══ MATERIAL FOR THE TASK ══
(** ** Replicas *)

(** A new cluster whose nodes have delivered nothing. *)
Definition fresh_start (m : Membership) (r : raft) : Prop :=
  new_raft m r /\ forall i n, nodes (cl_world (cl r)) !! i = Some n -> applyCh n = [] /\ lastApplied n = 0%N.

Lemma delivered_prefix n1 n2 :
  delivered n1 -> delivered n2 -> (lastApplied n1 <= lastApplied n2)%N ->
  (forall k, (1 <= k <= lastApplied n1)%N -> getLocked (log n1) k = getLocked (log n2) k) ->
  exists rest, applyCh n2 = applyCh n1 ++ rest.
Proof.
  intros [_ E1] [_ E2] Hle Hlog. rewrite E1, E2.
  replace (N.to_nat (lastApplied n2)) with (N.to_nat (lastApplied n1) + N.to_nat (lastApplied n2 - lastApplied n1)) by lia.
  rewrite entriesBetween_app. eexists. f_equal. symmetry. apply entriesBetween_ext. intros k Hk. apply Hlog. lia.
Qed.

Lemma channels_agree m r0 r1 r2 i j n1 n2 :
  fresh_start m r0 -> rtc raft_step r0 r1 -> rtc raft_step r1 r2 ->
  nodes (cl_world (cl r1)) !! i = Some n1 -> nodes (cl_world (cl r2)) !! j = Some n2 ->
  ((lastApplied n1 <= lastApplied n2)%N -> exists rest, applyCh n2 = applyCh n1 ++ rest) /\
  ((lastApplied n2 <= lastApplied n1)%N -> exists rest, applyCh n1 = applyCh n2 ++ rest).
Proof.
  intros [Hinit Hnew] Hs1 Hs2 Hi Hj.
  pose proof (reachable_delivered m r0 r1 Hinit Hnew Hs1 i n1 Hi) as Hd1.
  pose proof (reachable_delivered m r0 r2 Hinit Hnew ltac:(by etrans) j n2 Hj) as Hd2.
  assert (forall k, (1 <= k)%N -> (k <= lastApplied n1)%N -> (k <= lastApplied n2)%N ->
    getLocked (log n1) k = getLocked (log n2) k) as Hlog.
  { intros k H1 Hk1 Hk2. destruct Hd1 as [? _], Hd2 as [? _].
    destruct (committed_agree m r0 r1 r2 i j n1 n2 k Hinit Hs1 Hs2 Hi Hj ltac:(lia) ltac:(lia)) as (e & -> & ->). done. }
  split; intros Hle; apply delivered_prefix; try done; intros k Hk; [|symmetry]; apply Hlog; lia.
Qed.

Lemma Run_app DecodeCommand a es1 es2 a1 :
  Run DecodeCommand a es1 = Some (a1, None) -> Run DecodeCommand a (es1 ++ es2) = Run DecodeCommand a1 es2.
Proof.
  revert a. induction es1 as [|e es1 IH]; intros a; cbn; [by intros [= ->]|].
  destruct (applyEntry DecodeCommand a e) as [[a' [err|]]|]; [done|apply IH|done].
Qed.

(** C6: replicas agree.  In a run of a cluster as in [state_machine_safety] (no snapshots, a
    fixed membership, a read's heartbeat commits only what its leader has, no late answers to
    reads), take what two nodes, at any two times, have delivered to their state machines
    since they started.  The one whose last applied index is not greater has delivered an
    initial part of what the other has; and when an applier has consumed it without an
    error, an applier on the other node, from the same store, passes through exactly its
    state: the same store, results and index.  Equal indexes mean equal deliveries. *)
Theorem replicas_agree m r0 r1 r2 i j n1 n2 :
  fresh_start m r0 -> rtc raft_step r0 r1 -> rtc raft_step r1 r2 ->
  nodes (cl_world (cl r1)) !! i = Some n1 -> nodes (cl_world (cl r2)) !! j = Some n2 ->
  (forall DecodeCommand store a1,
     (lastApplied n1 <= lastApplied n2)%N -> Run DecodeCommand (NewApplier store) (applyCh n1) = Some (a1, None) ->
     exists rest, applyCh n2 = applyCh n1 ++ rest /\
       Run DecodeCommand (NewApplier store) (applyCh n2) = Run DecodeCommand a1 rest) /\
  (forall DecodeCommand store a2,
     (lastApplied n2 <= lastApplied n1)%N -> Run DecodeCommand (NewApplier store) (applyCh n2) = Some (a2, None) ->
     exists rest, applyCh n1 = applyCh n2 ++ rest /\
       Run DecodeCommand (NewApplier store) (applyCh n1) = Run DecodeCommand a2 rest) /\
  (lastApplied n1 = lastApplied n2 -> applyCh n1 = applyCh n2).
Proof.
  intros Hf Hs1 Hs2 Hi Hj. destruct (channels_agree m r0 r1 r2 i j n1 n2 Hf Hs1 Hs2 Hi Hj) as [H12 H21]. split_and!.
  - intros D store a1 Hle Hrun. destruct (H12 Hle) as [rest E]. exists rest. split; [done|]. rewrite E. by apply Run_app.
  - intros D store a2 Hle Hrun. destruct (H21 Hle) as [rest E]. exists rest. split; [done|]. rewrite E. by apply Run_app.
  - intros Heq. destruct (H12 ltac:(lia)) as [x Hx], (H21 ltac:(lia)) as [y Hy].
    rewrite Hx, <- app_assoc in Hy. rewrite <- (app_nil_r (applyCh n1)) in Hy at 1. apply app_inv_head in Hy.
    symmetry in Hy. apply app_nil in Hy as [-> ->]. by rewrite app_nil_r in Hx.
Qed.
═══
• EXERCISE GOAL: The answer is the full set of records, printed exactly as given.

• WRITTEN SOLUTION:
(** ** Replicas *)

(** A new cluster whose nodes have delivered nothing. *)
Definition fresh_start (m : Membership) (r : raft) : Prop :=
  new_raft m r /\ forall i n, nodes (cl_world (cl r)) !! i = Some n -> applyCh n = [] /\ lastApplied n = 0%N.

Lemma delivered_prefix n1 n2 :
  delivered n1 -> delivered n2 -> (lastApplied n1 <= lastApplied n2)%N ->
  (forall k, (1 <= k <= lastApplied n1)%N -> getLocked (log n1) k = getLocked (log n2) k) ->
  exists rest, applyCh n2 = applyCh n1 ++ rest.
Proof.
  intros [_ E1] [_ E2] Hle Hlog. rewrite E1, E2.
  replace (N.to_nat (lastApplied n2)) with (N.to_nat (lastApplied n1) + N.to_nat (lastApplied n2 - lastApplied n1)) by lia.
  rewrite entriesBetween_app. eexists. f_equal. symmetry. apply entriesBetween_ext. intros k Hk. apply Hlog. lia.
Qed.

Lemma channels_agree m r0 r1 r2 i j n1 n2 :
  fresh_start m r0 -> rtc raft_step r0 r1 -> rtc raft_step r1 r2 ->
  nodes (cl_world (cl r1)) !! i = Some n1 -> nodes (cl_world (cl r2)) !! j = Some n2 ->
  ((lastApplied n1 <= lastApplied n2)%N -> exists rest, applyCh n2 = applyCh n1 ++ rest) /\
  ((lastApplied n2 <= lastApplied n1)%N -> exists rest, applyCh n1 = applyCh n2 ++ rest).
Proof.
  intros [Hinit Hnew] Hs1 Hs2 Hi Hj.
  pose proof (reachable_delivered m r0 r1 Hinit Hnew Hs1 i n1 Hi) as Hd1.
  pose proof (reachable_delivered m r0 r2 Hinit Hnew ltac:(by etrans) j n2 Hj) as Hd2.
  assert (forall k, (1 <= k)%N -> (k <= lastApplied n1)%N -> (k <= lastApplied n2)%N ->
    getLocked (log n1) k = getLocked (log n2) k) as Hlog.
  { intros k H1 Hk1 Hk2. destruct Hd1 as [? _], Hd2 as [? _].
    destruct (committed_agree m r0 r1 r2 i j n1 n2 k Hinit Hs1 Hs2 Hi Hj ltac:(lia) ltac:(lia)) as (e & -> & ->). done. }
  split; intros Hle; apply delivered_prefix; try done; intros k Hk; [|symmetry]; apply Hlog; lia.
Qed.

Lemma Run_app DecodeCommand a es1 es2 a1 :
  Run DecodeCommand a es1 = Some (a1, None) -> Run DecodeCommand a (es1 ++ es2) = Run DecodeCommand a1 es2.
Proof.
  revert a. induction es1 as [|e es1 IH]; intros a; cbn; [by intros [= ->]|].
  destruct (applyEntry DecodeCommand a e) as [[a' [err|]]|]; [done|apply IH|done].
Qed.

(** C6: replicas agree.  In a run of a cluster as in [state_machine_safety] (no snapshots, a
    fixed membership, a read's heartbeat commits only what its leader has, no late answers to
    reads), take what two nodes, at any two times, have delivered to their state machines
    since they started.  The one whose last applied index is not greater has delivered an
    initial part of what the other has; and when an applier has consumed it without an
    error, an applier on the other node, from the same store, passes through exactly its
    state: the same store, results and index.  Equal indexes mean equal deliveries. *)
Theorem replicas_agree m r0 r1 r2 i j n1 n2 :
  fresh_start m r0 -> rtc raft_step r0 r1 -> rtc raft_step r1 r2 ->
  nodes (cl_world (cl r1)) !! i = Some n1 -> nodes (cl_world (cl r2)) !! j = Some n2 ->
  (forall DecodeCommand store a1,
     (lastApplied n1 <= lastApplied n2)%N -> Run DecodeCommand (NewApplier store) (applyCh n1) = Some (a1, None) ->
     exists rest, applyCh n2 = applyCh n1 ++ rest /\
       Run DecodeCommand (NewApplier store) (applyCh n2) = Run DecodeCommand a1 rest) /\
  (forall DecodeCommand store a2,
     (lastApplied n2 <= lastApplied n1)%N -> Run DecodeCommand (NewApplier store) (applyCh n2) = Some (a2, None) ->
     exists rest, applyCh n1 = applyCh n2 ++ rest /\
       Run DecodeCommand (NewApplier store) (applyCh n1) = Run DecodeCommand a2 rest) /\
  (lastApplied n1 = lastApplied n2 -> applyCh n1 = applyCh n2).
Proof.
  intros Hf Hs1 Hs2 Hi Hj. destruct (channels_agree m r0 r1 r2 i j n1 n2 Hf Hs1 Hs2 Hi Hj) as [H12 H21]. split_and!.
  - intros D store a1 Hle Hrun. destruct (H12 Hle) as [rest E]. exists rest. split; [done|]. rewrite E. by apply Run_app.
  - intros D store a2 Hle Hrun. destruct (H21 Hle) as [rest E]. exists rest. split; [done|]. rewrite E. by apply Run_app.
  - intros Heq. destruct (H12 ltac:(lia)) as [x Hx], (H21 ltac:(lia)) as [y Hy].
    rewrite Hx, <- app_assoc in Hy. rewrite <- (app_nil_r (applyCh n1)) in Hy at 1. apply app_inv_head in Hy.
    symmetry in Hy. apply app_nil in Hy as [-> ->]. by rewrite app_nil_r in Hx.
Qed.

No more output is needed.